### AVAILABLE DATA
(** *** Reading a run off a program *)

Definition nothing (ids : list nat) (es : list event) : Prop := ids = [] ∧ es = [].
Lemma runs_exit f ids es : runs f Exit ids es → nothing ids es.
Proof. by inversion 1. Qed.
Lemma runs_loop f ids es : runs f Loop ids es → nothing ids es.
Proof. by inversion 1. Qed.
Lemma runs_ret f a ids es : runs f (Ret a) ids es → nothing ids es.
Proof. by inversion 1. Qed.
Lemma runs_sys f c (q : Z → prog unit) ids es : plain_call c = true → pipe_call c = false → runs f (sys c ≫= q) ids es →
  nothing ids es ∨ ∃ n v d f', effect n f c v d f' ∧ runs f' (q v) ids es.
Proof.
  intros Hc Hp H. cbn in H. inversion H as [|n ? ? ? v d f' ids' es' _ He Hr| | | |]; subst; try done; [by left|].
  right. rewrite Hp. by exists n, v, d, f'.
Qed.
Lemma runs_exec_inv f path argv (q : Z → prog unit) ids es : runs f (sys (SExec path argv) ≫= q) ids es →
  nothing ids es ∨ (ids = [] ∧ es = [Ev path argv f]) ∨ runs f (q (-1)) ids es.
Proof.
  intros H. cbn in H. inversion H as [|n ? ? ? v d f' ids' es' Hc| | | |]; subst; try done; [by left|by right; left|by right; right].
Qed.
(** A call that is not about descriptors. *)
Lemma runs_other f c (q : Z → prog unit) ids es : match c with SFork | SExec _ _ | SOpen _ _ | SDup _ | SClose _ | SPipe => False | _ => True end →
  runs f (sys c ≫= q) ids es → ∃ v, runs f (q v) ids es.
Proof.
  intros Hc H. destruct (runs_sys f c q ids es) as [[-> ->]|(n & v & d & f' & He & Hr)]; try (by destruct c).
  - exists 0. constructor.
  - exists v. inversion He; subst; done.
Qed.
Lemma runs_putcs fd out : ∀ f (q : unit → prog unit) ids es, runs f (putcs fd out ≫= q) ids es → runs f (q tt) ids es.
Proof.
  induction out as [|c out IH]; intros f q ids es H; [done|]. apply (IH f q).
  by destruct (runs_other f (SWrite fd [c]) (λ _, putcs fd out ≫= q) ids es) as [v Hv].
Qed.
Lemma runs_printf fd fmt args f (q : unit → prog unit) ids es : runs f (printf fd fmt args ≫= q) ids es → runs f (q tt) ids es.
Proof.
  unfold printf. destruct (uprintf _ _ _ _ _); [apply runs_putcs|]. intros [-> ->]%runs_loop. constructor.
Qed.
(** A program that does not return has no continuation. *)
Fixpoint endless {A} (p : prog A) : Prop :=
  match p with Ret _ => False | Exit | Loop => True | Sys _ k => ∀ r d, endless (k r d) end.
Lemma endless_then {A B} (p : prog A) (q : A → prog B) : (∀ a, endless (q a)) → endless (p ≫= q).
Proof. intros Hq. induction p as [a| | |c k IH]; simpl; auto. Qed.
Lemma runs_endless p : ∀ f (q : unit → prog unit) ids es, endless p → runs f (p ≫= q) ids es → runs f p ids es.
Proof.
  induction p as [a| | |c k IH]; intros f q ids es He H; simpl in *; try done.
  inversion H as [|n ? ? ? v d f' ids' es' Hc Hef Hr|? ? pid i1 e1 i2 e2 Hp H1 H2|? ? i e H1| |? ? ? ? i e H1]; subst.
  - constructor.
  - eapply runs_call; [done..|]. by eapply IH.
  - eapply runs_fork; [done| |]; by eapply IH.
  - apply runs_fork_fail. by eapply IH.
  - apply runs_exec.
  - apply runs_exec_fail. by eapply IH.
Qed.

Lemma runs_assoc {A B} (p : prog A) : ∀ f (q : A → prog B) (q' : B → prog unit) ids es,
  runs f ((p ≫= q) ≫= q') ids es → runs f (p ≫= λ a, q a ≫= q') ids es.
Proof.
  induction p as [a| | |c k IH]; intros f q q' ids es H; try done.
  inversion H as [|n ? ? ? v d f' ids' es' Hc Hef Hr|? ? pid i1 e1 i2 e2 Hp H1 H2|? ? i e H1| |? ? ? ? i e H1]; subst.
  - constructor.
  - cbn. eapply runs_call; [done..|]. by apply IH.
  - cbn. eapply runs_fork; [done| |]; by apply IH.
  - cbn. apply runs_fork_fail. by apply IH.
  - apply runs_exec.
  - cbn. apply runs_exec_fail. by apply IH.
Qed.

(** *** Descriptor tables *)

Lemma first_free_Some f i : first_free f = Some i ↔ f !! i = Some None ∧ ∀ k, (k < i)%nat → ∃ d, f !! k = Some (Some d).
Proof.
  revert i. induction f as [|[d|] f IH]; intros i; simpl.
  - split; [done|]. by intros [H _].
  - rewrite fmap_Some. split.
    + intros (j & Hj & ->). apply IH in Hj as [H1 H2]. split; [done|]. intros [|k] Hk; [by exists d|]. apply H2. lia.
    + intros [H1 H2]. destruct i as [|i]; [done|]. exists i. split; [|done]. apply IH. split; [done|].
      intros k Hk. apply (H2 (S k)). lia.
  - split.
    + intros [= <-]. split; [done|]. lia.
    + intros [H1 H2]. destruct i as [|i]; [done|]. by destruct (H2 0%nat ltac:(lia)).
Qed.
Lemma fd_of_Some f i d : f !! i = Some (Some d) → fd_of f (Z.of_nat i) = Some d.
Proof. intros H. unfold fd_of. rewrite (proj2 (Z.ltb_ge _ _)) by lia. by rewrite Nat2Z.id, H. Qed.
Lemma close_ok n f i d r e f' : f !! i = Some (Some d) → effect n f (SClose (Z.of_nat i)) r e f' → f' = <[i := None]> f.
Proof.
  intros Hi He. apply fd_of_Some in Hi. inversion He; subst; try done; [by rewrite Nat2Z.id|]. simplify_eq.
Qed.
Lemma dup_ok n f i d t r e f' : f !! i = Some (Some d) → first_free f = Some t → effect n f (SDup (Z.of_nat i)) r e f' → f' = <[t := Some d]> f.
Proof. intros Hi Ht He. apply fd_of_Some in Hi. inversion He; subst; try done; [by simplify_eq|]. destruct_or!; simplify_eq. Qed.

### WHAT YOU HAVE TO DO
Each line above that contains "exists" must be copied out.

### SOLUTION TO THE PROBLEM
  right. rewrite Hp. by exists n, v, d, f'.
  - exists 0. constructor.
  - exists v. inversion He; subst; done.
    + intros (j & Hj & ->). apply IH in Hj as [H1 H2]. split; [done|]. intros [|k] Hk; [by exists d|]. apply H2. lia.
    + intros [H1 H2]. destruct i as [|i]; [done|]. exists i. split; [|done]. apply IH. split; [done|].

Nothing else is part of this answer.